### PROVIDED RECORDS
(* ===== verification/Kservice.v ===== *)
(** * Kernel services (rt-thread/src/kservice.c)

    The find-first-set routine that the scheduler uses to pick a priority. *)
From S2P Require Import Prelude.
From stdpp Require Import base gmap sets list.
From Stdlib Require Import ZArith Lia.
#[local] Open Scope Z_scope.

(** One row of 16 entries of the table: only its first entry varies. *)
Definition bitmap_row (first : Z) : list Z := [first; 0; 1; 0; 2; 0; 1; 0; 3; 0; 1; 0; 2; 0; 1; 0].

Definition lowest_bit_bitmap : list Z :=
  bitmap_row 0 ++ bitmap_row 4 ++ bitmap_row 5 ++ bitmap_row 4 ++
  bitmap_row 6 ++ bitmap_row 4 ++ bitmap_row 5 ++ bitmap_row 4 ++
  bitmap_row 7 ++ bitmap_row 4 ++ bitmap_row 5 ++ bitmap_row 4 ++
  bitmap_row 6 ++ bitmap_row 4 ++ bitmap_row 5 ++ bitmap_row 4.

Definition bitmap_at (i : Z) : Z := default 0 (lowest_bit_bitmap !! Z.to_nat i).

Definition rt_ffs (value : Z) : Z :=
  if bool_decide (value = 0) then 0
  else if bool_decide (Z.land value 0xff <> 0) then bitmap_at (Z.land value 0xff) + 1
  else if bool_decide (Z.land value 0xff00 <> 0) then
    bitmap_at (Z.shiftr (Z.land value 0xff00) 8) + 9
  else if bool_decide (Z.land value 0xff0000 <> 0) then
    bitmap_at (Z.shiftr (Z.land value 0xff0000) 16) + 17
  else bitmap_at (Z.shiftr (Z.land value 0xff000000) 24) + 25.

(** The reference: [p] is the lowest set bit of [v]. *)
Definition lowest_bit (v p : Z) : Prop :=
  0 <= p /\ Z.testbit v p = true /\ forall j, 0 <= j < p -> Z.testbit v j = false.

Definition lowest_bitb (v p : Z) : bool :=
  (0 <=? p) && Z.testbit v p && forallb (fun j => negb (Z.testbit v (Z.of_nat j))) (seq 0 (Z.to_nat p)).

Lemma lowest_bitb_ok v p : lowest_bitb v p = true -> lowest_bit v p.
Proof.
  unfold lowest_bitb. rewrite !andb_true_iff, forallb_forall. intros [[H1 H2] H3].
  split_and!; [lia|done|]. intros j Hj. specialize (H3 (Z.to_nat j)).
  rewrite Z2Nat.id, negb_true_iff in H3 by lia. apply H3. apply in_seq. lia.
Qed.

Lemma bitmap_byte b : 0 < b < 256 -> lowest_bit b (bitmap_at b).
Proof.
  intros Hb. apply lowest_bitb_ok.
  assert (H : forallb (fun n => lowest_bitb (Z.of_nat n) (bitmap_at (Z.of_nat n))) (seq 1 255) = true)
    by (by vm_compute).
  rewrite forallb_forall in H. specialize (H (Z.to_nat b)).
  rewrite Z2Nat.id in H by lia. apply H. apply in_seq. lia.
Qed.

(** The byte of [v] at bit position [k]. *)
Lemma byte_testbit v k j :
  0 <= k -> 0 <= j -> Z.testbit (Z.shiftr (Z.land v (Z.shiftl 255 k)) k) j = (j <? 8) && Z.testbit v (j + k).
Proof.
  intros Hk Hj. rewrite Z.shiftr_spec, Z.land_spec, Z.shiftl_spec by lia.
  replace (j + k - k) with j by lia. change 255 with (Z.ones 8).
  destruct (Z.ltb_spec j 8); [rewrite Z.ones_spec_low by lia|rewrite Z.ones_spec_high by lia];
    rewrite ?andb_true_r, ?andb_false_r; done.
Qed.

Lemma byte_range v k : 0 <= v -> 0 <= k -> 0 <= Z.shiftr (Z.land v (Z.shiftl 255 k)) k < 256.
Proof.
  intros Hv Hk. assert (H0 : 0 <= Z.land v (Z.shiftl 255 k)).
  { apply Z.land_nonneg. by left. }
  rewrite Z.shiftr_land, Z.shiftr_shiftl_l, Z.sub_diag, Z.shiftl_0_r by lia.
  change 255 with (Z.ones 8). rewrite Z.land_ones by lia. apply Z.mod_pos_bound. lia.
Qed.

Lemma byte_lowest v k :
  0 <= v -> 0 <= k -> (forall j, 0 <= j < k -> Z.testbit v j = false) ->
  Z.land v (Z.shiftl 255 k) <> 0 ->
  lowest_bit v (bitmap_at (Z.shiftr (Z.land v (Z.shiftl 255 k)) k) + k).
Proof.
  intros Hv Hk Hlow Hne. set (b := Z.shiftr _ k).
  assert (Hb : 0 < b < 256).
  { pose proof (byte_range v k Hv Hk) as Hr. fold b in Hr. enough (b <> 0) by lia. intros Hz.
    apply Hne. apply Z.bits_inj'. intros i Hi. rewrite Z.bits_0.
    destruct (Z.ltb_spec i k).
    - by rewrite Z.land_spec, Hlow by lia.
    - pose proof (Z.shiftr_spec (Z.land v (Z.shiftl 255 k)) k (i - k) ltac:(lia)) as E.
      fold b in E. rewrite Hz, Z.bits_0 in E. by replace (i - k + k) with i in E by lia. }
  destruct (bitmap_byte b Hb) as (P1 & P2 & P3). set (p := bitmap_at b) in *.
  unfold b in P2. rewrite byte_testbit, andb_true_iff in P2 by lia. destruct P2 as [P2 P4].
  split_and!; [lia|done|]. intros j Hj. destruct (Z.ltb_spec j k); [apply Hlow; lia|].
  specialize (P3 (j - k) ltac:(lia)). unfold b in P3. rewrite byte_testbit in P3 by lia.
  replace (j - k + k) with j in P3 by lia. rewrite (proj2 (Z.ltb_lt (j - k) 8)) in P3 by lia. done.
Qed.

Lemma byte_zero v k j :
  0 <= k -> Z.land v (Z.shiftl 255 k) = 0 -> k <= j < k + 8 -> Z.testbit v j = false.
Proof.
  intros Hk H Hj. pose proof (byte_testbit v k (j - k) Hk ltac:(lia)) as E.
  rewrite H, Z.shiftr_0_l, Z.bits_0 in E. replace (j - k + k) with j in E by lia.
  rewrite (proj2 (Z.ltb_lt (j - k) 8)) in E by lia. done.
Qed.

(** [rt_ffs] returns one more than the lowest set bit. *)
Lemma rt_ffs_lowest v : 0 < v < 2 ^ 32 -> lowest_bit v (rt_ffs v - 1).
Proof.
  intros Hv. unfold rt_ffs. rewrite bool_decide_false by lia.
  pose proof (byte_zero v 0) as Z0. pose proof (byte_zero v 8) as Z1.
  pose proof (byte_zero v 16) as Z2. pose proof (byte_zero v 24) as Z3.
  change (Z.shiftl 255 0) with 0xff in *. change (Z.shiftl 255 8) with 0xff00 in *.
  change (Z.shiftl 255 16) with 0xff0000 in *. change (Z.shiftl 255 24) with 0xff000000 in *.
  repeat case_bool_decide.
  - pose proof (byte_lowest v 0 ltac:(lia) ltac:(lia) ltac:(lia) H) as L.
    change (Z.shiftl 255 0) with 0xff in L. rewrite Z.shiftr_0_r in L.
    by replace (_ + 1 - 1) with (bitmap_at (Z.land v 0xff) + 0) by lia.
  - replace (_ + 9 - 1) with (bitmap_at (Z.shiftr (Z.land v 0xff00) 8) + 8) by lia.
    apply (byte_lowest v 8); try done; [lia|]. intros j Hj. apply Z0; [lia|lia|lia].
  - replace (_ + 17 - 1) with (bitmap_at (Z.shiftr (Z.land v 0xff0000) 16) + 16) by lia.
    apply (byte_lowest v 16); try done; [lia|]. intros j Hj.
    destruct (decide (j < 8)); [apply Z0|apply Z1]; first [lia | lia].
  - replace (_ + 25 - 1) with (bitmap_at (Z.shiftr (Z.land v 0xff000000) 24) + 24) by lia.
    assert (Hlow : forall j, 0 <= j < 24 -> Z.testbit v j = false).
    { intros j Hj. destruct (decide (j < 8)); [apply Z0|destruct (decide (j < 16)); [apply Z1|apply Z2]];
        first [lia | lia]. }
    apply (byte_lowest v 24); try done; [lia|]. intros Hz. change (Z.shiftl 255 24) with 0xff000000 in Hz.
    assert (v = 0); [|lia]. apply Z.bits_inj'. intros i Hi. rewrite Z.bits_0.
    destruct (decide (i < 24)); [by apply Hlow|]. destruct (decide (i < 32)); [apply Z3; lia|].
    apply Z.bits_above_log2; [lia|]. apply Z.log2_lt_pow2; [lia|].
    apply Z.lt_le_trans with (2 ^ 32); [lia|]. apply Z.pow_le_mono_r; lia.
Qed.

(** __rt_ffs, the table lookup behind the choice of the highest ready
    priority, returns 0 for 0 and otherwise one more than the position of the
    lowest set bit of its 32-bit argument. *)
Theorem ffs_lowest_set_bit v :
  0 <= v < 2 ^ 32 -> if decide (v = 0) then rt_ffs v = 0 else lowest_bit v (rt_ffs v - 1).
Proof. intros Hv. case_decide; [by subst|]. apply rt_ffs_lowest. lia. Qed.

### INSTRUCTIONS TO FOLLOW
Copy, word for word, the line that contains "apply Z.bits_above_log2; [lia|]." and every line after it through the end of the records, and nothing else.

### WRITTEN ANSWER
    apply Z.bits_above_log2; [lia|]. apply Z.log2_lt_pow2; [lia|].
    apply Z.lt_le_trans with (2 ^ 32); [lia|]. apply Z.pow_le_mono_r; lia.
Qed.

(** __rt_ffs, the table lookup behind the choice of the highest ready
    priority, returns 0 for 0 and otherwise one more than the position of the
    lowest set bit of its 32-bit argument. *)
Theorem ffs_lowest_set_bit v :
  0 <= v < 2 ^ 32 -> if decide (v = 0) then rt_ffs v = 0 else lowest_bit v (rt_ffs v - 1).
Proof. intros Hv. case_decide; [by subst|]. apply rt_ffs_lowest. lia. Qed.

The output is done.